PART 2: Of the 26 air pollutants that the Swedish Environmental Protection Agency measures, 24 have decreased in absolute numbers during the period 1990–2018. At the same time, Sweden's population increased by roughly 1.6 million and the economy almost doubled.

Christian Sandström
Jonas Grafström
Christian SandströmJonas Grafström

Air pollution is exhaust gases and particles that occur in harmfully high concentrations, usually due to human activity. The negative health effects of air pollution became particularly evident after hundreds, in some cases thousands, of people died as a direct consequence of smog in the 19th and the first half of the 20th century. One of the most noted cases is 1952's "The great smog of London", which is estimated to have caused up to 12,000 deaths.

In 2020, around 90 percent of the world's population breathed polluted air. According to the WHO, air pollution is one of the biggest global health challenges of the coming decade. Awareness of air pollution's damage to people has increased as the long-term health effects of air pollution have become increasingly apparent around the world. But how does it look in Sweden?

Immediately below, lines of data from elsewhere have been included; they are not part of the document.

(* ===== verification/IhtView.v ===== *)
(** * The table behind the locks

    While several clients work, the memory is not in a state the tree invariant describes:
    buckets are locked, and some of the stores that unlock them are still to come. The
    invariant holds of the table behind the locks: the same objects, every lock word as its
    holder will leave it. This file relates the two ([view]), says how a private copy of a
    pointer list may lag behind the table ([bucket_lag], [ages]), and computes what a client
    inside its critical section does to both ([crit_spec]). *)
From S2P Require Import Prelude RemotePtr IhtRdma IhtElist IhtInv IhtExample IhtRehash IhtCache.
From S2P Require Import IhtSpec.

(** ** Copies that lag behind *)
(** [c] is what a bucket that is now [b] was at some time: calcified buckets never change,
    and others have had no list, the same list, or are calcified by now. *)
Definition bucket_lag (b c : plist_pair_t) : Prop :=
  c = b ∨ (lock c ≠ P_UNLOCKED ∧
    (is_null (base c) = true ∨ base c = base b ∨ lock b = P_UNLOCKED)).

#[export] Instance bucket_lag_refl : Reflexive bucket_lag.
Proof. by left. Qed.

Lemma bucket_lag_trans a b c : bucket_lag a b → bucket_lag b c → bucket_lag a c.
Proof.
  intros [->|[Hb Hab]] [->|[Hc Hbc]]; [by left|by right|by right|].
  right. split; [done|]. destruct Hbc as [?|[E|?]]; [by left| |done]. rewrite E.
  destruct Hab as [?|[?|?]]; auto.
Qed.

Lemma bucket_lag_calcified b c : bucket_lag b c → lock c = P_UNLOCKED → c = b.
Proof. by intros [?|[? _]]. Qed.

(** Two null pointers are the same word. *)
Lemma is_null_eq p p' : is_null p = true → is_null p' = true → p = p'.
Proof.
  unfold is_null. intros E%Z.eqb_eq E'%Z.eqb_eq. destruct p, p'. cbn in *. congruence.
Qed.

Section view.
Context {K V : Type} `{Countable K}.
Context (to_num : K → Z) (ELIST_SIZE PLIST_SIZE : nat) (self_id : Z).
Context (palloc : gmap remote_ptr (@obj K V) → remote_ptr) (raw_elist : @EList K V).
Context `{!Geometry ELIST_SIZE PLIST_SIZE} `{!PoolLaws ELIST_SIZE palloc raw_elist}.
Abbreviation memory := (gmap remote_ptr (@obj K V)).
Abbreviation bkt := (bkt to_num PLIST_SIZE).
Abbreviation kpath := (kpath to_num PLIST_SIZE).
Abbreviation width := (width PLIST_SIZE).
Abbreviation iht_inv := (iht_inv to_num ELIST_SIZE PLIST_SIZE).
Abbreviation iht_abs := (iht_abs ELIST_SIZE).
Abbreviation leaf_view := (leaf_view to_num ELIST_SIZE PLIST_SIZE).
Abbreviation apply_op := (apply to_num ELIST_SIZE PLIST_SIZE self_id palloc raw_elist).
Implicit Types (g m : memory) (root q a : remote_ptr) (pl : PList) (b c : plist_pair_t)
  (l : list (K * V)) (key : K) (M : gmap K V) (i j n : nat).

(** ** The table grows older *)
Definition ages g root g2 : Prop := ∀ π q pl, walk g root π = Some q → g !! q = Some (OPlist pl) →
  ∃ pl2, g2 !! q = Some (OPlist pl2) ∧ Forall2 bucket_lag pl2 pl.

Lemma ages_evolves g root g2 : ages g root g2 → evolves g root g2.
Proof.
  intros Ha π q pl Hw Hq. destruct (Ha _ _ _ Hw Hq) as (pl2 & Hq2 & Hall).
  exists pl2. split; [done|]. intros i b Hb Hp.
  destruct (Forall2_lookup_r _ _ _ _ _ Hall Hb) as (b2 & Hb2 & Hlag).
  by rewrite (bucket_lag_calcified _ _ Hlag Hp).
Qed.

Lemma ages_refl g root : ages g root g.
Proof. intros π q pl _ Hq. exists pl. split; [done|]. by apply Forall_Forall2_diag, Forall_true. Qed.

Lemma lag_insert pl i b b' :
  pl !! i = Some b → bucket_lag b' b → Forall2 bucket_lag (<[i := b']> pl) pl.
Proof.
  intros Hb Hlag. rewrite <- (list_insert_id pl i b Hb) at 2. apply Forall2_insert; [|done].
  by apply Forall_Forall2_diag, Forall_true.
Qed.

Lemma lag_if q q1 pl pl1 i b b' g :
  g !! q = Some (OPlist pl) → g !! q1 = Some (OPlist pl1) → pl !! i = Some b → bucket_lag b' b →
  Forall2 bucket_lag (if decide (q1 = q) then <[i := b']> pl else pl1) pl1.
Proof.
  intros Hq Hq1 Hb Hlag. destruct (decide (q1 = q)) as [->|]; [|by apply Forall_Forall2_diag, Forall_true].
  simplify_eq. by eapply lag_insert.
Qed.

(** ** Memory and table *)
(** [held a i s]: a client has locked bucket [i] of the list at [a] and will unlock it
    with the state [s]. *)
Definition bucket_view (held : remote_ptr → nat → Z → Prop) a i (b c : plist_pair_t) : Prop :=
  c = b ∨ (lock c = E_LOCKED ∧ base c = base b ∧ held a i (lock b)).

Definition plist_view held a pl plm : Prop :=
  length plm = length pl ∧
  ∀ i b c, pl !! i = Some b → plm !! i = Some c → bucket_view held a i b c.

Definition obj_view held a (x y : @obj K V) : Prop :=
  match x, y with
  | OElist e, OElist e' => e' = e
  | OPlist pl, OPlist plm => plist_view held a pl plm
  | _, _ => False
  end.

Definition view held g m : Prop := ∀ a, option_Forall2 (obj_view held a) (g !! a) (m !! a).

Lemma obj_view_refl held a x : obj_view held a x x.
Proof. destruct x; cbn; [done|]. split; [done|]. intros i b c Hb Hc. left. congruence. Qed.

Lemma view_refl held g : view held g g.
Proof. intros a. destruct (g !! a); constructor. apply obj_view_refl. Qed.

Lemma view_elist held g m a e : view held g m → g !! a = Some (OElist e) → m !! a = Some (OElist e).
Proof.
  intros Hv Ha. specialize (Hv a). rewrite Ha in Hv. inversion Hv as [x y Hxy E|]; subst.
  destruct y; [|done]. cbn in Hxy. by subst.
Qed.

Lemma view_plist held g m a pl :
  view held g m → g !! a = Some (OPlist pl) →
  ∃ plm, m !! a = Some (OPlist plm) ∧ plist_view held a pl plm.
Proof.
  intros Hv Ha. specialize (Hv a). rewrite Ha in Hv. inversion Hv as [x y Hxy E|]; subst.
  destruct y; [done|]. eauto.
Qed.

Lemma view_none held g m a : view held g m → m !! a = None ↔ g !! a = None.
Proof.
  intros Hv. specialize (Hv a). inversion Hv as [x y ? E1 E2|E1 E2]; [|done].
  split; by intros [=].
Qed.

Lemma plist_view_lookup held a pl plm i b :
  plist_view held a pl plm → pl !! i = Some b → ∃ c, plm !! i = Some c ∧ bucket_view held a i b c.
Proof.
  intros [Hlen Hall] Hb. destruct (lookup_lt_is_Some_2 plm i) as [c Hc]; [|by eauto].
  rewrite Hlen. by eapply lookup_lt_Some.
Qed.

(** Memory and table change at one address. *)
Lemma view_insert held held' g m a x y :
  view held g m → obj_view held' a x y →
  (∀ a' i s, a' ≠ a → held a' i s → held' a' i s) → view held' (<[a := x]> g) (<[a := y]> m).
Proof.
  intros Hv Hxy Hheld a'. destruct (decide (a = a')) as [<-|Hne].
  - rewrite !lookup_insert_eq. by constructor.
  - rewrite !lookup_insert_ne by done. specialize (Hv a').
    inversion Hv as [u w Huw E1 E2|E1 E2]; constructor. destruct u, w; cbn in *; try done.
    destruct Huw as [Hlen Hall]. split; [done|]. intros i b c Hb Hc.
    destruct (Hall _ _ _ Hb Hc) as [?|(? & ? & ?)]; [by left|]. right. eauto.
Qed.

Lemma view_mono held held' g m :
  view held g m → (∀ a i s, held a i s → held' a i s) → view held' g m.
Proof.
  intros Hv Hh a. specialize (Hv a). inversion Hv as [u w Huw E1 E2|E1 E2]; constructor.
  destruct u, w; cbn in *; try done. destruct Huw as [Hlen Hall]. split; [done|].
  intros i b c Hb Hc. destruct (Hall _ _ _ Hb Hc) as [?|(? & ? & ?)]; [by left|right; eauto].
Qed.

Lemma view_insert_elist held g m a e :
  view held g m → view held (<[a := OElist e]> g) (<[a := OElist e]> m).
Proof. intros Hv. eapply view_insert; [exact Hv|done|auto]. Qed.

Lemma view_delete held g m a : view held g m → view held (delete a g) (delete a m).
Proof.
  intros Hv a'. destruct (decide (a = a')) as [<-|Hne].
  - rewrite !lookup_delete_eq. constructor.
  - by rewrite !lookup_delete_ne by done.
Qed.

(** The holders after a step that concerns bucket [i] of [q] only. *)
Definition moves (held held' : remote_ptr → nat → Z → Prop) q i : Prop :=
  ∀ a j s, (a, j) ≠ (q, i) → held a j s → held' a j s.

Lemma view_set_bucket held held' g m q pl plm i b' c' :
  view held g m → g !! q = Some (OPlist pl) → m !! q = Some (OPlist plm) →
  moves held held' q i → bucket_view held' q i b' c' →
  view held' (<[q := OPlist (<[i := b']> pl)]> g) (<[q := OPlist (<[i := c']> plm)]> m).
Proof.
  intros Hv Hq Hqm Hmv Hbc. eapply view_insert; [done| |].
  2:{ intros a j s Ha. apply Hmv. congruence. }
  destruct (view_plist _ _ _ _ _ Hv Hq) as (plm' & Hqm' & Hlen & Hall).
  rewrite Hqm in Hqm'. injection Hqm' as <-. cbn. split; [by rewrite !length_insert|].
  intros j b c Hb Hc. destruct (decide (i = j)) as [<-|Hne].
  - rewrite list_lookup_insert_eq in Hb by (apply lookup_lt_Some in Hb; by rewrite length_insert in Hb).
    rewrite list_lookup_insert_eq in Hc by (apply lookup_lt_Some in Hc; by rewrite length_insert in Hc).
    by simplify_eq.
  - rewrite list_lookup_insert_ne in Hb, Hc by done.
    destruct (Hall _ _ _ Hb Hc) as [?|(? & ? & ?)]; [by left|right].
    split_and!; [done..|]. apply Hmv; [congruence|done].
Qed.
End view.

Of the 26 Swedish air pollutants that the Swedish Environmental Protection Agency measures, 24 have decreased in absolute numbers during the period 1990–2018, while Selenium and PCBs increased. In several cases, it has been a matter of sharp reductions in emissions, for example reduced emissions of lead into the air by 97 percent. Emissions decreased at the same time as Sweden's population increased by roughly 1.6 million and the economy almost doubled.

Reduced by 52 percent

On average, these 26 emissions have decreased by 52 percent since 1990. The high-performing group includes Lead (-97 percent), Arsenic (-86 percent), Sulfur oxide and HCB (-83 percent). After that comes an intermediate layer with several reductions in the range of 70 to 80 percent such as Nickel (-75 percent), Mercury and Chromium (-74 percent). The majority is found around -50 to -65 percent. Then there is a smaller group where the reduction was below 50 percent. Related to per GDP unit, the decrease was even greater as GDP almost doubled during this time period, as seen in the table below.

Table 3. Air pollution emissions 1990–2018. Emissions are given as a percentage of 1990 levels. In the column on the far right, the emissions have been put in relation to the increase in GDP of 85 percent that took place during this time. Source: The Swedish Environmental Protection Agency (Taken from the Statistics Norway statistics database).

Why have emissions decreased?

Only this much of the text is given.